I had a chat with @ArielGlenn today; I can help with a one-off analysis, but I'd need to understand needs and scope. Before moving forward let's make sure we would not be replicating analysis work already made available by @Addshore.

@WDoranWMF the data is split between access and error logs (https://phabricator.wikimedia.org/T280678#7066462).

Accessing data seems pretty straight forward, and the data volumes (~11G) are manageable.

What level of reporting would you need?

  • A count of (unique) requests per day/hour, with some minimal bot filtering (for obvious cases - if needed), should be easy.
  • Breakdowns per wiki, platform (web/mobile/bot), or similar would be more work. It would require parsing URIs and user agents before crunching data. From the full URI filed we can extract which dump is being requested (e.g. /enwiki/, /wikidatawiki/, /other/pageviews/, /liwikisource/, /frwikivoyage/, etc). There's timestamped user access from mobile and desktop, and what looks like a non trivial amount of bots / scrapers.

@Milimetric effort estimate seems spot on; with the caveat that getting data to a certain quality (anomalies & bots filtered out) will require some back and forth. IMHO:

  1. Total counts per day (without breakdowns or minimal filtering/polish) we could do in a day of work.
  2. UA parsing and breakdown per wiki I'd estimate at more than day, less than a week.

Would we need to ask a security review for exporting aggregated data out of hadoop?

Would we need to ask a security review for exporting aggregated data out of hadoop?

As I understood it this data is just for internal use, so I don't think a review is needed. If we publish it, that would involve a whole bunch more work, not just a review.
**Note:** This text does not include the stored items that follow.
(** X13.  A commit that several candidate branches return is shown with the
    first of them in the order of the candidates: when the branch [b]
    returns a commit that no earlier candidate returns, the digest has
    exactly one record of that commit, and it names [b]. *)
Theorem commit_is_shown_with_its_first_branch (E : Env) (cfg : Config)
    (untilIst : JS.Date) (sinceIso untilIso : string)
    (pre post : list string) (b : string) (data : list CommitJson)
    (c : CommitJson) :
  selected E cfg untilIst sinceIso untilIso = pre ++ b :: post →
  commit_answer E cfg sinceIso untilIso b = Answer data →
  c ∈ data →
  (∀ b' data' c', b' ∈ pre →
     commit_answer E cfg sinceIso untilIso b' = Answer data' →
     c' ∈ data' → c_id c' ≠ c_id c) →
  ∃ c0, c0 ∈ data ∧ c_id c0 = c_id c
        ∧ filter (λ shown, id shown = c_id c)
            (digest_commits E cfg untilIst sinceIso untilIso)
          = [Eod.ofBranch b c0].
Proof.
  intros Hselected Hanswer Hc Hfirst.
  unfold digest_commits, dedupe. rewrite dedupe_from_filter_id.
  rewrite decide_False by apply not_elem_of_empty.
  rewrite Hselected, bind_app, bind_cons, !filter_app.
  rewrite (filter_none _ (pre ≫= _)); last first.
  { intros shown (b' & Hshown & Hb')%list_elem_of_bind.
    apply contribution_elem in Hshown as (data' & c' & Hanswer' & Hc' & ->).
    cbn [id Eod.ofBranch]. by apply (Hfirst b' data' c'). }
  rewrite app_nil_l, Hanswer. cbn [contribution].
  assert (Hsome : Eod.ofBranch b c
                  ∈ filter (λ shown, id shown = c_id c) (Eod.ofBranch b <$> data)).
  { apply list_elem_of_filter. split; [done|].
    apply list_elem_of_fmap. by exists c. }
  destruct (filter (λ shown, id shown = c_id c) (Eod.ofBranch b <$> data))
    as [|first rest] eqn:Hfilter; [by apply elem_of_nil in Hsome|].
  assert (Hin : first ∈ filter (λ shown, id shown = c_id c)
                          (Eod.ofBranch b <$> data))
    by (rewrite Hfilter; by left).
  apply list_elem_of_filter in Hin as [Hid Hin].
  apply list_elem_of_fmap in Hin as (c0 & -> & Hc0).
  exists c0. split; [exact Hc0|]. split; [exact Hid|]. reflexivity.
Qed.

Lemma commit_is_shown_with_its_first_branch_witness :
  ∃ c0, c0 ∈ [Sample.commitOf "a1" "Add window";
              Sample.commitOf "b2" "Fix dedupe"]
        ∧ c_id c0 = "b2"
        ∧ filter (λ shown, id shown = "b2")
            (digest_commits Sample.E Sample.cfg (JS.Valid 1704133800000)
               Sample.sinceIso Sample.untilIso)
          = [Eod.ofBranch "main" c0].
Proof.
  apply (commit_is_shown_with_its_first_branch Sample.E Sample.cfg
           (JS.Valid 1704133800000) Sample.sinceIso Sample.untilIso
           [] ["feature-x"; "gone"; "flaky"; "forbidden"] "main"
           [Sample.commitOf "a1" "Add window"; Sample.commitOf "b2" "Fix dedupe"]
           (Sample.commitOf "b2" "Fix dedupe")).
  - reflexivity.
  - reflexivity.
  - apply list_elem_of_In. simpl. tauto.
  - intros b' data' c' Hb'. by apply elem_of_nil in Hb'.
Defined.

(* ===================================================================== *)
(** * The debug route as a whole *)
(* ===================================================================== *)

Section DebugRuns.
Context (E : Env) (cfg : Config).

Lemma dates_parse_spec (data : list BranchJson) :
  dates_parse E data = true
  ↔ ∀ b c, b ∈ data → commit b = Some c →
           Date_parse E (created_at c) ≠ JS.Invalid.
Proof.
  unfold dates_parse. rewrite forallb_forall. split.
  - intros Hall b c Hb Hc Hdate.
    specialize (Hall b (proj1 (list_elem_of_In _ _) Hb)).
    by rewrite Hc, Hdate in Hall.
  - intros Hvalid b Hb. apply list_elem_of_In in Hb.
    destruct (commit b) as [c|] eqn:Hc; [|done].
    specialize (Hvalid b c Hb Hc).
    by destruct (Date_parse E (created_at c)).
Qed.

Lemma debug_branchInfo_throws (cut : JS.Date) (b : BranchJson)
    (c : BranchCommitJson) (w : World) :
  commit b = Some c → Date_parse E (created_at c) = JS.Invalid →
  Debug.branchInfo E cut b w = (Thrown RangeError_invalid_time, w).
Proof.
  intros Hc Hdate. unfold Debug.branchInfo. rewrite Hc. simpl.
  by rewrite Hdate.
Qed.

(** The [map] of step 1 throws as soon as one commit date is no date. *)
Lemma debug_branches_throw (cut : JS.Date) (data : list BranchJson)
    (w : World) :
  dates_parse E data = false →
  mapM (Debug.branchInfo E cut) data w = (Thrown RangeError_invalid_time, w).
Proof.
  induction data as [|b rest IH]; [done|].
  unfold dates_parse. cbn [forallb]. fold (dates_parse E rest).
  intros Hbad. cbn [mapM]. rewrite run_bind.
  destruct (debug_branchInfo_run E cut b w)
    as [(c & Hc & Hdate & Hrun)|(info & Hrun & _)]; rewrite Hrun; [done|].
  rewrite run_bind. rewrite IH; [done|].
  destruct (dates_parse E rest); [|done].
  rewrite andb_true_r in Hbad.
  destruct (commit b) as [c|] eqn:Hc; [|done].
  destruct (Date_parse E (created_at c)) eqn:Hdate; [|done].
  rewrite (debug_branchInfo_throws cut b c w Hc Hdate) in Hrun. discriminate.
Qed.

Lemma debug_branches_names (cut : JS.Date) (data : list BranchJson)
    (infos : list Debug.BranchInfo) (w w' : World) :
  mapM (Debug.branchInfo E cut) data w = (Returned infos, w') →
  Debug.bi_name <$> infos = name <$> data.
Proof.
  induction data as [|b rest IH] in infos, w, w' |- *.
  - by intros [= <- <-].
  - cbn [mapM]. rewrite run_bind.
    destruct (debug_branchInfo_run E cut b w)
      as [(c & _ & _ & ->)|(info & -> & Hname & _)]; [done|].
    rewrite run_bind.
    destruct (mapM (Debug.branchInfo E cut) rest w) as [[infos'|e] w''] eqn:Hrest;
      [|done].
    rewrite run_ret. intros [= <- <-].
    by rewrite !fmap_cons, Hname, (IH _ _ _ Hrest).
Qed.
regarding the dumps logs that I got sucked in
Right now this data is still used for this dashboard https://grafana.wikimedia.org/d/000000264/wikidata-dump-downloads?orgId=1&refresh=5m&from=now-2y&to=now
This certainly doesn't need very old log files in order to continue.

@Milimetric The dashboard @Addshore shared is good enough for our purposes. So I guess removal of old logs can proceed.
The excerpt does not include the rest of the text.